Camp Ho Non Wah

2009 November 23
by Paul Hargrave

So, after battling for control over the Camp Ho Non Wah website, Greg has finally consented to a redesign by yours truly, along with the ability for ME to update it whenever I want!

I’m taking what used to look like this:

hnw

…and bringing it in to the days of Web 2.0.

I have a pretty good design in mind right now, and after about 30 hours, it’s finally coming together. I wanted to do something a little different by having rotating header images, but not the complete header; only a fraction. There are a handful of scripts out there that rotate images, but many of them are written in JavaScript, and suffer from an important limitation: in order to add or remove items from the pool of images to pick from, you need to get in there and edit the code yourself. Every time you want to make a change. In every page that rotates images. I wanted something simple, and changing the page only slightly and in subtle ways can work miracles for an otherwise ‘static’ website. For example, imagine a masthead-graphic that’s different each time someone reloads the page. How about a product image-link that seems to magically change with every pageview?
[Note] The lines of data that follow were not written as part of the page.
(** C9, on the installation: [SampleHyperOpt] has no [populate_sell_trend],
    so one warning is logged and the resolver is built; [BareLoss] has no
    [hyperopt_loss_function], so the resolution fails. *)
Lemma C9_sample_and_bare_loss_witness :
  HyperOptResolver.__init__ Installation.current_path Installation.Path_of_str
    Installation.resolve
    (Search._load_object Installation.modules_at Installation.construct)
    (Some Installation.config_sample) Installation.world0
  = (Py.Ok {| HyperOptResolver.hyperopt :=
                {| Resolver.__class__ := "user.SampleHyperOpt";
                   Resolver.__dict__ := ∅ |} |},
     {| Resolver.classes := Resolver.classes Installation.world0;
        Resolver.log :=
          [(Resolver.WARNING,
            "Hyperopt class does not provide populate_sell_trend() method. Using populate_sell_trend from the strategy.")]
     |})
  /\ fst (HyperOptLossResolver.__init__ Installation.current_path
            Installation.Path_of_str Installation.resolve
            (Search._load_object Installation.modules_at Installation.construct)
            (Some Installation.config_bare_loss) Installation.world0)
     = Py.Raise (Py.OperationalException
         "Found hyperopt BareLoss does not implement `hyperopt_loss_function`.").
Proof.
  split.
  - refine (eq_trans
              (proj1 (C9_optional_warns_required_fails
                        Installation.current_path Installation.Path_of_str
                        Installation.resolve
                        (Search._load_object Installation.modules_at
                           Installation.construct)
                        Installation.config_sample
                        (Resolver.VStr "SampleHyperOpt")
                        {| Resolver.__class__ := "user.SampleHyperOpt";
                           Resolver.__dict__ := ∅ |}
                        Installation.world0 Installation.world0 eq_refl) _ _)
              _);
      vm_compute; reflexivity.
  - apply (proj1 (proj2 (C9_optional_warns_required_fails
                    Installation.current_path Installation.Path_of_str
                    Installation.resolve
                    (Search._load_object Installation.modules_at
                       Installation.construct)
                    Installation.config_bare_loss (Resolver.VStr "BareLoss")
                    {| Resolver.__class__ := "user.BareLoss";
                       Resolver.__dict__ := ∅ |}
                    Installation.world0 Installation.world0 eq_refl))
             (Resolver.VStr "5m")).
    + vm_compute. reflexivity.
    + vm_compute. reflexivity.
    + vm_compute. reflexivity.
    + vm_compute. reflexivity.
Defined.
In looking around a bit, I found a solution that references the bg-image in the css to a URL that points to a PHP script, in turn selecting a random image from the folder in which the script is contained. It’s actually a pretty ingenious solution.

  1. Download the PHP script rotator.txt here. After downloading, rename the file to rotator.php.
  2. Put the images to be rotated in the same directory as rotator.php.
  3. Upload all the files via FTP.
  4. Insert this code in the CSS for the DIV which contains the image you would like to switch.

background: url(images/rotator.php) no-repeat center top;

And presto! You’re image is dynamically changed every time the page is reloaded.

I’m not going to show you how I’m going to implement this code as of yet, but hopefully you should see the result (live, of course) by the end of Thanksgiving break. I’m quite excited about what you’ll say!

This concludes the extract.